If current economic conditions continue for a few more years we may well be able to isolate enough QTL genes to be able to breed a large fruited domestic tomato that will never get BER under any environmental conditions.

BER seems to be associated with fruits growing faster than the plant is able to supply nutrients... Ain't that clever??? In my garden if a fruit is going to mature in the available growing seaon it has to be a smallish fruit (maxing out at about 8 ounces -- 6 ounces is better).
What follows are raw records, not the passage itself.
(** X2.  A line is cut at its first [=], and the white space around the key
    and around the value does not count: the line assigns the stripped key the
    conversion of the stripped text after the first [=], which may itself
    hold [=]. *)
Theorem parse_line_first_equals (config : dict pyval)
    (w1 w2 w3 w4 key value : pystr) :
  blank w1 = true -> blank w2 = true -> blank w3 = true -> blank w4 = true ->
  key <> [] -> is_stripped key = true -> contains_char "=" key = false ->
  startswith (lit "#") key = false ->
  is_stripped value = true ->
  parse_line config (w1 ++ key ++ w2 ++ lit "=" ++ w3 ++ value ++ w4)
  = match coerce value with
    | Ok v => Ok (dict_set key v config)
    | Raise e => Raise e
    end.
Proof.
  intros H1 H2 H3 H4 Hne Hk Heq Hhash Hv.
  pose proof Hk as Hk'. apply is_stripped_clean in Hk' as [Hk1 Hk2].
  set (value' := match value with [] => [] | _ => w3 ++ value end).
  assert (Hs : strip (w1 ++ key ++ w2 ++ lit "=" ++ w3 ++ value ++ w4)
               = (key ++ w2) ++ "="%char :: value').
  { unfold strip, strip_by. rewrite lstrip_by_all by exact H1.
    rewrite lstrip_by_id by (now apply no_lead_app).
    subst value'. destruct value as [|c value].
    - replace (key ++ w2 ++ lit "=" ++ w3 ++ [] ++ w4)
        with ((key ++ w2 ++ lit "=") ++ (w3 ++ w4))
        by (now rewrite <- !app_assoc).
      rewrite rstrip_by_all
        by (unfold blank in *; now rewrite forallb_app, H3, H4).
      rewrite rstrip_by_id; [now rewrite <- app_assoc|].
      rewrite app_assoc. apply no_trail_app; [discriminate|reflexivity].
    - replace (key ++ w2 ++ lit "=" ++ w3 ++ (c :: value) ++ w4)
        with (((key ++ w2 ++ lit "=" ++ w3) ++ c :: value) ++ w4)
        by (now rewrite <- !app_assoc).
      rewrite rstrip_by_all by exact H4.
      rewrite rstrip_by_id.
      + now rewrite <- !app_assoc.
      + apply no_trail_app; [discriminate|].
        now apply is_stripped_clean in Hv as [_ Hv]. }
  rewrite (parse_line_split config _ (key ++ w2) value').
  - rewrite (strip_blank_right key w2) by assumption.
    assert (strip value' = value) as ->; [|reflexivity].
    subst value'. destruct value as [|c value]; [reflexivity|].
    now apply strip_blank_left.
  - exact Hs.
  - rewrite contains_char_app, Heq. now apply blank_no_equals.
  - rewrite Hs. destruct key as [|c key]; [congruence|]. exact Hhash.
Qed.

Lemma parse_line_first_equals_witness :
  parse_line [] (lit "  URL " ++ lit "=" ++ lit " http://h/?a=b" ++ nl)
  = Ok [(lit "URL", VStr (lit "http://h/?a=b"))].
Proof.
  exact (parse_line_first_equals [] (lit "  ") (lit " ") (lit " ") nl
           (lit "URL") (lit "http://h/?a=b")
           eq_refl eq_refl eq_refl eq_refl ltac:(discriminate)
           eq_refl eq_refl eq_refl eq_refl).
Defined.

(** X3.  A later line overrides the earlier ones: after a line [key=value]
    at the end of a file the key has the value of that line, whatever the
    lines before gave it, and every other key has what it had. *)
Theorem read_config_last_line_wins (lines : list pystr) (config : dict pyval)
    (key value : pystr) (v : pyval) :
  read_config_lines lines = Ok config ->
  key_ok key = true -> is_stripped value = true -> coerce value = Ok v ->
  exists config',
    read_config_lines (lines ++ [key ++ lit "=" ++ value ++ nl]) = Ok config'
    /\ dict_get key config' = Some v
    /\ forall k, k <> key -> dict_get k config' = dict_get k config.
Proof.
  intros Hr Hk Hv Hc. exists (dict_set key v config).
  unfold read_config_lines in *. rewrite parse_lines_app, Hr.
  cbn [parse_lines]. rewrite parse_line_assignment, Hc by assumption.
  split; [reflexivity|]. split.
  - apply dict_get_set_same.
  - intros k Hne. apply dict_get_set_other. congruence.
Qed.

Lemma read_config_last_line_wins_witness :
  exists config',
    read_config_lines ([lit "A=1" ++ nl; lit "B=x" ++ nl] ++ [lit "A=no" ++ nl])
    = Ok config'
    /\ dict_get (lit "A") config' = Some (VStr (lit "no"))
    /\ forall k, k <> lit "A" ->
                 dict_get k config'
                 = dict_get k [(lit "A", VInt 1); (lit "B", VStr (lit "x"))].
Proof.
  exact (read_config_last_line_wins [lit "A=1" ++ nl; lit "B=x" ++ nl]
           [(lit "A", VInt 1); (lit "B", VStr (lit "x"))]
           (lit "A") (lit "no") (VStr (lit "no"))
           eq_refl eq_refl eq_refl eq_refl).
Defined.

(** *** When reading fails *)

Lemma lstrip_by_in (p : ascii -> bool) (c : ascii) (s : pystr) :
  In c (lstrip_by p s) -> In c s.
Proof.
  induction s as [|x s IH]; simpl; [tauto|].
  destruct (p x); [|tauto]. intros H. right. now apply IH.
Qed.

Lemma strip_in (c : ascii) (s : pystr) : In c (strip s) -> In c s.
Proof.
  unfold strip, strip_by, rstrip_by. intros H.
  apply in_rev, lstrip_by_in, in_rev in H. now apply lstrip_by_in in H.
Qed.

Lemma digits_decimal_sub (s t : pystr) :
  (forall c, In c s -> In c t) -> digits_decimal t = true ->
  digits_decimal s = true.
Proof.
  unfold digits_decimal. rewrite !forallb_forall. auto.
Qed.

Lemma lstrip_by_shorter (p : ascii -> bool) (s : pystr) :
  (length (lstrip_by p s) <= length s)%nat.
Proof.
  induction s as [|x s IH]; cbn [lstrip_by length]; [lia|].
  destruct (p x); cbn [length]; lia.
Qed.

Lemma strip_shorter (s : pystr) : (length (strip s) <= length s)%nat.
Proof.
  unfold strip, strip_by, rstrip_by. rewrite length_rev.
  pose proof (lstrip_by_shorter isspace_char (rev (lstrip_by isspace_char s))) as H1.
  pose proof (lstrip_by_shorter isspace_char s) as H2.
  rewrite length_rev in H1. lia.
Qed.

(** The conversion of a text with decimal digits only, no longer than the
    limit of [int], does not fail. *)
Lemma coerce_digits_decimal (value : pystr) :
  digits_decimal value = true ->
  Z.of_nat (length value) <= int_max_str_digits ->
  exists v, coerce value = Ok v.
Proof.
  intros Hd Hlen. destruct (isdigit value) eqn:E.
  - destruct value as [|c value]; [discriminate|].
    destruct (coerce_decimal (c :: value)) as (n & _ & Hn);
      [discriminate| |exact Hlen|eauto].
    unfold isdigit in E. unfold digits_decimal in Hd.
    rewrite forallb_forall in *. intros x Hx.
    specialize (E x Hx). specialize (Hd x Hx). rewrite E in Hd. exact Hd.
  - unfold coerce. rewrite E.
    destruct (is_bool_text value); [eauto|].
    destruct (py_float_ok value); eauto.
Qed.

Lemma parse_line_digits_decimal (config : dict pyval) (line : pystr) :
  digits_decimal line = true ->
  Z.of_nat (length line) <= int_max_str_digits ->
  exists config', parse_line config line = Ok config'.
Proof.
  intros Hd Hlen. unfold parse_line.
  destruct (negb (nonempty (strip line)) || startswith (lit "#") (strip line));
    [eauto|].
  destruct (contains_char "=" (strip line)) eqn:E; [|eauto].
  apply contains_char_split in E as (key & value & Hs & Hk).
  rewrite Hs. cbn [split_max]. rewrite break_at_found by exact Hk.
  destruct (coerce_digits_decimal (strip value)) as [v Hv]; [| |rewrite Hv; eauto].
  - apply (digits_decimal_sub _ line); [|exact Hd].
    intros c Hc. apply strip_in. rewrite Hs. apply in_or_app. right. right.
    now apply strip_in.
  - pose proof (strip_shorter value) as H1.
    pose proof (strip_shorter line) as H2.
    rewrite Hs, length_app in H2. cbn [length] in H2. lia.
Qed.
I suspect that by selecting against BER I am also selecting for smaller tomatoes that don't have to grow so fast. Or is it the other way around? By selecting for smaller tomatoes I am selecting against BER... Whatever. I feel better about growing tomatoes when I throw away fewer rotting fruits.


---

Annals of Botany 95: 571–581, 2005
INVITED REVIEW
A Cellular Hypothesis for the Induction of Blossom-End Rot in Tomato Fruit
LIM C. HO and PHILIP J . WHITE*
Warwick HRI, Wellesbourne, Warwick CV35 9EF, UK

"there is a clear genetic influence in the susceptibility of different
cultivars to BER (Brooks, 1914; Maynard et al., 1957; Greenleaf and Adams, 1969; Adams and Ho, 1992; Ho et al., 1995; Sperry et al., 1996; Cuartero and Ferna´ndez-Mu~noz, 1999). Plum tomatoes are more susceptible to BER than round tomatoes, and no BER is ever observed in cherry tomatoes (Ho, 1998a)."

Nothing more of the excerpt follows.